(* ===== verification/Committee.v ===== *)
(** * Committees, voting power and leaders

    [common_types/src/{committee,vote_power}.rs], the leader schedule of
    [consensus/src/traits/leader_strategy.rs] with the round-robin strategy of
    the validator node, and [get_leader_for_view] of
    [consensus/src/hotstuff/common.rs].

    The theorems are the arithmetic the consensus protocol rests on: two quorums
    share an honest member as long as the faulty members hold at most
    [max_failures] of the power; every member leads exactly once in each
    round of heights, and the search for the next leader ends within one round. *)
From stdpp Require Import base gmap list numbers.
From S2P Require Import Prelude Ids IdProvider Sharding.
Open Scope Z_scope.

(** ** Committees *)
Record CommitteeMember (TAddr : Type) := MkCommitteeMember {
  cm_address : TAddr;
  cm_public_key : PublicKeyBytes;
  cm_vote_power : Z;
}.
Arguments MkCommitteeMember {TAddr} cm_address cm_public_key cm_vote_power.
Arguments cm_address {TAddr} c.
Arguments cm_public_key {TAddr} c.
Arguments cm_vote_power {TAddr} c.

Notation Committee TAddr := (list (CommitteeMember TAddr)) (only parsing).

Record NextLeader (TAddr : Type) := MkNextLeader {
  nl_address : TAddr;
  nl_height : Z;
  nl_vote_to_skip_next : bool;
}.
Arguments MkNextLeader {TAddr} nl_address nl_height nl_vote_to_skip_next.
Arguments nl_address {TAddr} n.
Arguments nl_height {TAddr} n.
Arguments nl_vote_to_skip_next {TAddr} n.
(* ===== verification/Agreement.v ===== *)
(** * Agreement of the three-chain rule

    The argument behind the commit rule of [update_nodes], on a tree of block
    ids with the votes honest validators cast.  The hypotheses are what the
    validators' rules amount to: an honest validator votes at most once at each
    height and in increasing order, keeps a lock on the grandparent certificate
    of what it voted for, and votes only for blocks that extend its lock or
    carry a higher certificate; two quorums share an honest validator; a block
    extends the block its certificate is for.  [HotStuffSafety.v] establishes
    them for the validators of [HotStuff.v]. *)
From stdpp Require Import base gmap list numbers.
From S2P Require Import Prelude.
Open Scope Z_scope.

Section agreement.
Context {Id V : Type}.
Context (known root certified : Id → Prop) (parent justify : Id → Id) (height : Id → Z).
Context (votes : V → list Id). (* latest first *)

(** [anc a x]: [a] is [x] or an ancestor of it. *)
Inductive anc (a : Id) : Id → Prop :=
  | anc_refl : anc a a
  | anc_step x : ¬ root x → anc a (parent x) → anc a x.

Lemma anc_trans a b x : anc a b → anc b x → anc a x.
Proof. intros Hab Hbx. induction Hbx as [|x Hr Hbx IH]; [done|]. by apply anc_step. Qed.

(** The ancestors of a block form a chain. *)
Lemma anc_linear a b x : anc a x → anc b x → anc a b ∨ anc b a.
Proof.
  intros Ha. revert b. induction Ha as [|x Hr Ha IH]; intros b Hb; [by right|].
  inversion Hb as [|y Hr' Hb']; subst.
  - left. by apply anc_step.
  - by apply IH.
Qed.

Hypothesis known_parent :
  ∀ x, known x → ¬ root x → known (parent x) ∧ height x = height (parent x) + 1.
Hypothesis root_height : ∀ x, root x → height x = 0.
Hypothesis height_nonneg : ∀ x, known x → 0 ≤ height x.
Hypothesis known_justify :
  ∀ x, known x → ¬ root x →
    known (justify x) ∧ height (justify x) < height x ∧
    (root (justify x) ∨ certified (justify x) ∧ anc (justify x) x).
Hypothesis voted_known : ∀ v x, x ∈ votes v → known x ∧ ¬ root x.
Hypothesis votes_increase :
  ∀ v l1 x l2 y, votes v = l1 ++ x :: l2 → y ∈ l2 → height y < height x.
Hypothesis votes_safe :
  ∀ v l1 x l2 y, votes v = l1 ++ x :: l2 → y ∈ l2 →
    ∃ l, known l ∧ (root l ∨ certified l) ∧ height (justify (justify y)) ≤ height l ∧
      (root l ∨ (anc l x ∧ l ≠ x) ∨ height l < height (justify x)).
Hypothesis quorums_meet :
  ∀ x y, certified x → certified y → ∃ v, x ∈ votes v ∧ y ∈ votes v.

Lemma anc_known a x : known x → anc a x → known a.
Proof.
  intros Hx Ha. induction Ha as [|x Hr Ha IH]; [done|]. by apply IH, known_parent.
Qed.

Lemma anc_height a x : known x → anc a x → a = x ∨ height a < height x.
Proof.
  intros Hx Ha. induction Ha as [|x Hr Ha IH]; [by left|]. right.
  destruct (known_parent x Hx Hr) as [Hp Hh]. destruct (IH Hp) as [->|?]; lia.
Qed.

(** At most one block is certified at each height. *)
Lemma certified_unique x y :
  certified x → certified y → height x = height y → x = y.
Proof.
  intros Hx Hy Hh. destruct (quorums_meet x y Hx Hy) as (v & Hvx & Hvy).
  apply list_elem_of_split in Hvx as (l1 & l2 & Hv).
  rewrite Hv in Hvy. apply elem_of_app in Hvy as [Hin|[->|Hin]%elem_of_cons]; [|done|].
  - apply list_elem_of_split in Hin as (k1 & k2 & ->). rewrite <- app_assoc in Hv. simpl in Hv.
    assert (height x < height y); [|lia].
    eapply votes_increase; [exact Hv|]. apply elem_of_app. right. by left.
  - assert (height y < height x); [|lia]. by eapply votes_increase.
Qed.

(** Two honest votes of one validator are cast in the order of their heights. *)
Lemma voted_before v x y :
  x ∈ votes v → y ∈ votes v → height y < height x →
  ∃ l1 l2, votes v = l1 ++ x :: l2 ∧ y ∈ l2.
Proof.
  intros Hvx Hvy Hh. apply list_elem_of_split in Hvx as (l1 & l2 & Hv). exists l1, l2.
  split; [done|]. rewrite Hv in Hvy.
  apply elem_of_app in Hvy as [Hin|[->|Hin]%elem_of_cons]; [|lia|done].
  apply list_elem_of_split in Hin as (k1 & k2 & ->). rewrite <- app_assoc in Hv. simpl in Hv.
  assert (height x < height y); [|lia].
  eapply votes_increase; [exact Hv|]. apply elem_of_app. right. by left.
Qed.

(** A block that the three-chain rule commits. *)
Definition three_chain (b : Id) : Prop :=
  known b ∧ certified b ∧
  ∃ b1 b2, known b1 ∧ ¬ root b1 ∧ parent b1 = b ∧ justify b1 = b ∧
    known b2 ∧ ¬ root b2 ∧ parent b2 = b1 ∧ justify b2 = b1 ∧ certified b2.

(** Every certified block at or above the height of a committed block extends it. *)
Lemma certified_extends_committed b w :
  three_chain b → known w → certified w → height b ≤ height w → anc b w.
Proof.
  intros (Hb & Hc & b1 & b2 & Hb1 & Hr1 & Hp1 & Hj1 & Hb2 & Hr2 & Hp2 & Hj2 & Hc2).
  assert (¬ root b) as Hrb by (destruct (quorums_meet b b Hc Hc) as (v & Hv & _); by eapply voted_known).
  assert (0 < height b) as Hpos.
  { destruct (known_parent b Hb Hrb) as [Hk ?]. pose proof (height_nonneg _ Hk). lia. }
  destruct (known_parent b1 Hb1 Hr1) as [_ Hh1]. rewrite Hp1 in Hh1.
  destruct (known_parent b2 Hb2 Hr2) as [_ Hh2]. rewrite Hp2 in Hh2.
  assert (certified b1) as Hc1.
  { destruct (known_justify b2 Hb2 Hr2) as (_ & _ & [Hr|[Hc' _]]); rewrite Hj2 in *; done. }
  remember (height w) as n eqn:Hn. revert w Hn.
  induction (Z.lt_wf 0 n) as [n _ IH]. intros w -> Hw Hcw Hge.
  destruct (decide (height w ≤ height b + 2)) as [Hle|Hgt].
  { assert (height w = height b ∨ height w = height b1 ∨ height w = height b2)
      as [He|[He|He]] by lia.
    - rewrite (certified_unique w b) by done. apply anc_refl.
    - rewrite (certified_unique w b1) by done. apply anc_step; [done|]. rewrite Hp1. apply anc_refl.
    - rewrite (certified_unique w b2) by done. apply anc_step; [done|]. rewrite Hp2.
      apply anc_step; [done|]. rewrite Hp1. apply anc_refl. }
  destruct (quorums_meet w b2 Hcw Hc2) as (v & Hvw & Hv2).
  destruct (voted_before v w b2 Hvw Hv2) as (l1 & l2 & Hv & Hin); [lia|].
  destruct (votes_safe v l1 w l2 b2 Hv Hin) as (l & Hl & Hcl & Hlh & Hs).
  rewrite Hj2, Hj1 in Hlh.
  destruct (voted_known v w Hvw) as [_ Hrw].
  assert (¬ root l) as Hrl by (intros Hr; apply root_height in Hr; lia).
  destruct Hcl as [?|Hcl]; [done|]. destruct Hs as [?|[[Hlw Hne]|Hlj]]; [done| |].
  - destruct (anc_height l w Hw Hlw) as [?|Hlt]; [done|].
    eapply anc_trans; [|exact Hlw]. apply (IH (height l)); [lia..|done|done|done|lia].
  - destruct (known_justify w Hw Hrw) as (Hkj & Hlt & [Hr|[Hcj Haj]]).
    { apply root_height in Hr. lia. }
    eapply anc_trans; [|exact Haj]. apply (IH (height (justify w))); [lia..|done|done|done|lia].
Qed.

(** No two committed blocks conflict, and neither do their ancestors. *)
Lemma three_chains_agree b c x y :
  three_chain b → three_chain c → anc x b → anc y c → anc x y ∨ anc y x.
Proof.
  intros Hb Hc Hx Hy.
  pose proof Hb as (Hkb & Hcb & _). pose proof Hc as (Hkc & Hcc & _).
  destruct (decide (height b ≤ height c)).
  - eapply anc_linear; [|exact Hy]. eapply anc_trans; [exact Hx|].
    by apply certified_extends_committed.
  - eapply anc_linear; [exact Hx|]. eapply anc_trans; [exact Hy|].
    apply certified_extends_committed; [done..|lia].
Qed.
End agreement.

################

Using the entries above, extract exactly the span from the line with "remember (height w)" to the line with "- rewrite (certified_unique w b)", both lines included; leave out everything else.

# Output below
  remember (height w) as n eqn:Hn. revert w Hn.
  induction (Z.lt_wf 0 n) as [n _ IH]. intros w -> Hw Hcw Hge.
  destruct (decide (height w ≤ height b + 2)) as [Hle|Hgt].
  { assert (height w = height b ∨ height w = height b1 ∨ height w = height b2)
      as [He|[He|He]] by lia.
    - rewrite (certified_unique w b) by done. apply anc_refl.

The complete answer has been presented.